I am hungry and counting the minutes to lunch The good news is I have lost 5 lbs. and am feeling good.
Jack love the advice! I am going to smash some tennis balls after work get some of this out.
My business partner (one of 5) left with no notice today to go to a competitor I am more mad about the lack of common courtesy and giving no notice. He said he would stay 2 weeks but since he is going to a competitor we (other business partners) agreed that the 2 weeks is not necessary..if they had a smiley with steam coming out the ears I would use that...

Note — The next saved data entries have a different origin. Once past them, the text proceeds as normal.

(* ===== verification/ParserInput.v ===== *)
(** The parser as the input side uses it: engines that dispatch what is left at the
    end of a string, and that take parameters after an SS3. *)

From S2P Require Import Prelude DispatchTypes StateMachine StateMachineFacts ParserParams ParserCsi.
Import AsciiChars.

Section flush.
Context {E H : Type} `{IStateMachineEngine E H}.
Implicit Types (s : StateMachine E H).

(** ** The flag of the loop

    Only the loop of [ProcessString] writes [_processingIndividually]. *)

Definition keeps_flag {A} (m : SM E H A) : Prop :=
  ∀ s, match m s with Ok _ s' | Throw _ s' => _processingIndividually s' = _processingIndividually s end.

Lemma keeps_flag_bind {A B} (m : SM E H A) (f : A → SM E H B) :
  keeps_flag m → (∀ x, keeps_flag (f x)) → keeps_flag (m ≫= f).
Proof.
  intros Hm Hf s. specialize (Hm s). unfold mbind, prog_bind. destruct (m s) as [x s'|]; [|done].
  specialize (Hf x s'). destruct (f x s'); congruence.
Qed.

Lemma keeps_flag_call {A} (m : EngM E A) : keeps_flag (call m).
Proof. intros s. unfold call. by destruct (m _ _). Qed.

Ltac flag_run :=
  repeat match goal with
  | |- keeps_flag (if ?b then _ else _) => destruct b
  | |- keeps_flag (match ?x with _ => _ end) => destruct x
  | |- keeps_flag (call _) => apply keeps_flag_call
  | |- keeps_flag (_ ≫= _) => apply keeps_flag_bind; [|intros]
  | |- keeps_flag (mret _) => by intros ?
  | |- keeps_flag (throw _) => by intros ?
  | |- keeps_flag (gets _) => by intros ?
  | |- keeps_flag (modify (λ s, let '(_, _) := _ in _)) => intros ?; cbn; by case_match
  | |- keeps_flag (modify _) => by intros ?
  | |- keeps_flag ?m => let h := get_head m in progress unfold h
  end.

Lemma keeps_flag_event c : keeps_flag (process_event c).
Proof. flag_run. Qed.

Lemma keeps_flag_ProcessCharacter c : keeps_flag (ProcessCharacter c).
Proof.
  unfold ProcessCharacter. generalize 2%nat. intros fuel. revert c. induction fuel as [|fuel IH]; intros c; [by intros s|].
  cbn [ProcessCharacter_fuel]. unfold ProcessCharacter_body.
  repeat (apply keeps_flag_bind; [by intros ?|intros]).
  repeat match goal with |- keeps_flag (if ?b then _ else _) => destruct b end;
    [flag_run|apply keeps_flag_bind; [apply IH|intros; apply IH]|flag_run|apply keeps_flag_event].
Qed.

(** ** The ground state between strings *)

(** Outside of a sequence the machine is in its ground state. *)
Definition in_step s : Prop := _processingIndividually s = false → _state s = Ground.

Lemma in_step_loop fuel string start current s n s' :
  in_step s → ProcessString_loop fuel string start current s = Ok n s' → in_step s'.
Proof.
  revert start current s. induction fuel as [|fuel IH]; intros start current s Hs; [done|].
  cbn [ProcessString_loop]. destruct (string !! current) as [c|]; [|by intros [= -> ->]].
  unfold mbind, prog_bind, gets, modify. cbn. destruct (_processingIndividually s) eqn:Hp.
  - pose proof (keeps_flag_ProcessCharacter c (set_run (substr string start (current - start + 1)) s)) as Hk.
    destruct (ProcessCharacter c _) as [[] s1|]; [|done]. cbn in Hk |- *. case_decide as Hg; apply IH; intros ?; [done|]. congruence.
  - destruct (_isActionableFromGround c); [|apply IH; intros _; by apply Hs].
    destruct (substr string start (current - start + 1)); cbn; [by apply IH|].
    unfold call. destruct (ActionPrintString _ _ _); [|done]. by apply IH.
Qed.

Lemma in_step_init (e : E) : in_step (StateMachine_init (H:=H) e).
Proof. done. Qed.

(** An engine that flushes leaves the machine in the ground state. *)
Lemma ends_in_ground string s s' :
  (∀ e, FlushAtEndOfString (H:=H) (e : E) = true) →
  in_step s → ProcessString string s = Ok tt s' → _state s' = Ground.
Proof.
  intros Hf Hs. unfold ProcessString, mbind at 1, prog_bind at 1. destruct (ProcessString_loop _ _ _ _ s) as [n s1|] eqn:El; [|done].
  pose proof (in_step_loop _ _ _ _ _ _ _ Hs El) as H1. unfold ProcessString_tail.
  set (run := if decide _ then _ else _). clearbody run. unfold mbind, prog_bind, gets, modify. cbn -[bool_decide].
  destruct (_processingIndividually s1) eqn:Hp; cbn -[bool_decide].
  - rewrite Hf. cbn. destruct run as [|c l]; [done|].
    destruct (ProcessCharacters _ _) as [[] s2|]; [|done]. destruct (flush_last _ s2) as [[] s3|]; [|done]. by intros [= <-].
  - destruct (negb _).
    + unfold call. destruct (ActionPrintString _ _ _); [|done]. intros [= <-]. by apply H1.
    + intros [= <-]. by apply H1.
Qed.

(** ... and the machine may go on. *)
Lemma in_step_ProcessString string s s' :
  (∀ e, FlushAtEndOfString (H:=H) (e : E) = true) →
  in_step s → ProcessString string s = Ok tt s' → in_step s'.
Proof. intros Hf Hs E' _. by eapply ends_in_ground. Qed.
End flush.

(** ** A single shift *)

Section ss3.
Context {E H : Type} `{IStateMachineEngine E H} `{!EngineQuiet E H}.
Implicit Types (s : StateMachine E H).

Definition ss3_done (run : wstring) (v : EngineView E) : StateMachine E H :=
  mkSM (ev_engine v) Ground (ev_isInAnsiMode v) run VTIDBuilder_Clear [] false [] 0 None None false.

(** [ESC O] and a final character, in one call from the ground state. *)
Lemma ProcessString_ss3 c s r v :
  0x40 <= c < 0x7F → _state s = Ground → _processingIndividually s = false →
  _isInAnsiMode s = true → _cachedSequence s = None → ParseControlSequenceAfterSs3 (H:=H) (_engine s) = true →
  ActionSs3Dispatch c [] (FlushToTerminal [ESC; 0x4F; c]) (view_of s) = Ok r v →
  ProcessString [ESC; 0x4F; c] s = Ok tt (ss3_done [] v).
Proof.
  intros Hc Hg Hp Ha Hca Hss Hd. unfold ProcessString. cbn [length Nat.mul Nat.add]. set (str := [ESC; 0x4F; c]).
  assert (∀ fuel, ProcessString_loop (S fuel) str 0 0 s
    = ProcessString_loop fuel str 0 0 (set_processingIndividually true (set_run [ESC] s))) as Hfirst.
  { intros f. cbn [ProcessString_loop]. change (str !! 0%nat) with (Some ESC).
    unfold mbind, prog_bind, gets, modify. cbn. rewrite Hp. change (_isActionableFromGround ESC) with true. cbn.
    unfold StateMachine.call. rewrite quiet_print. cbn. by destruct s. }
  rewrite (bind_ok _ _ s 3%nat (ss3_done str v)); [by rewrite (ProcessString_tail_end str) by done|].
  rewrite Hfirst.
  rewrite (loop_step_inside _ str 0 0 _ ESC (seq_state s Escape VTIDBuilder_Clear [] false [ESC])); [|done|done| |done].
  2:{ rewrite ProcessCharacter_escape; [done|cbn; by rewrite Hg|cbn; by rewrite Hg|done]. }
  rewrite (loop_step_inside _ str 0 1 _ 0x4F (seq_state s Ss3Entry VTIDBuilder_Clear [] false [ESC; 0x4F])); [|done|done| |done].
  2:{ rewrite ProcessCharacter_graphic by lia. unfold process_event, _EventEscape, mbind, prog_bind, gets. cbn. rewrite Ha, Hss.
      change (_isC0Code 0x4F) with false. change (_isDelete 0x4F) with false. change (_isIntermediate 0x4F) with false.
      change (_isCsiIndicator 0x4F) with false. change (_isOscIndicator 0x4F) with false. change (_isSs3Indicator 0x4F) with true. cbn.
      unfold _EnterSs3Entry, _ActionClear, mbind, prog_bind, modify. cbn. by rewrite call_quiet_clear. }
  rewrite (loop_step_last _ str 0 2 _ c (set_processingIndividually true (ss3_done str v))); [done|done|done| |done].
  rewrite ProcessCharacter_graphic by lia. unfold process_event, _EventSs3Entry, mbind, prog_bind, gets. cbn.
  char_test (_isC0Code c). char_test (_isDelete c). char_test (_isCsiInvalid c).
  char_test (_isNumericParamValue c || _isParameterDelimiter c).
  unfold _ActionSs3Dispatch, mbind, prog_bind, gets, modify, StateMachine.call. cbn.
  change (view_of _) with (view_of s). by rewrite Hd.
Qed.
End ss3.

But on the good side my world is not collapsing! my DH and family are healthy and I am getting there so there is a bright side...speaking of which it is so beautiful out today
Sheila you are stronger than you are giving yourself credit for. Chin up!
Beth Anne I love the gratitude list! Great things to remember.
Cathy on the 2 miles WATP!
Leenie you have been a rock since I have been on this board. Sometimes a drink is not a bad thing....but I like dancing better. Vent away if the need be as you said before this is why we are here!
to anyone I missed!
Quote:
Money cannot buy health, but I'd settle for a diamond-studded wheelchair.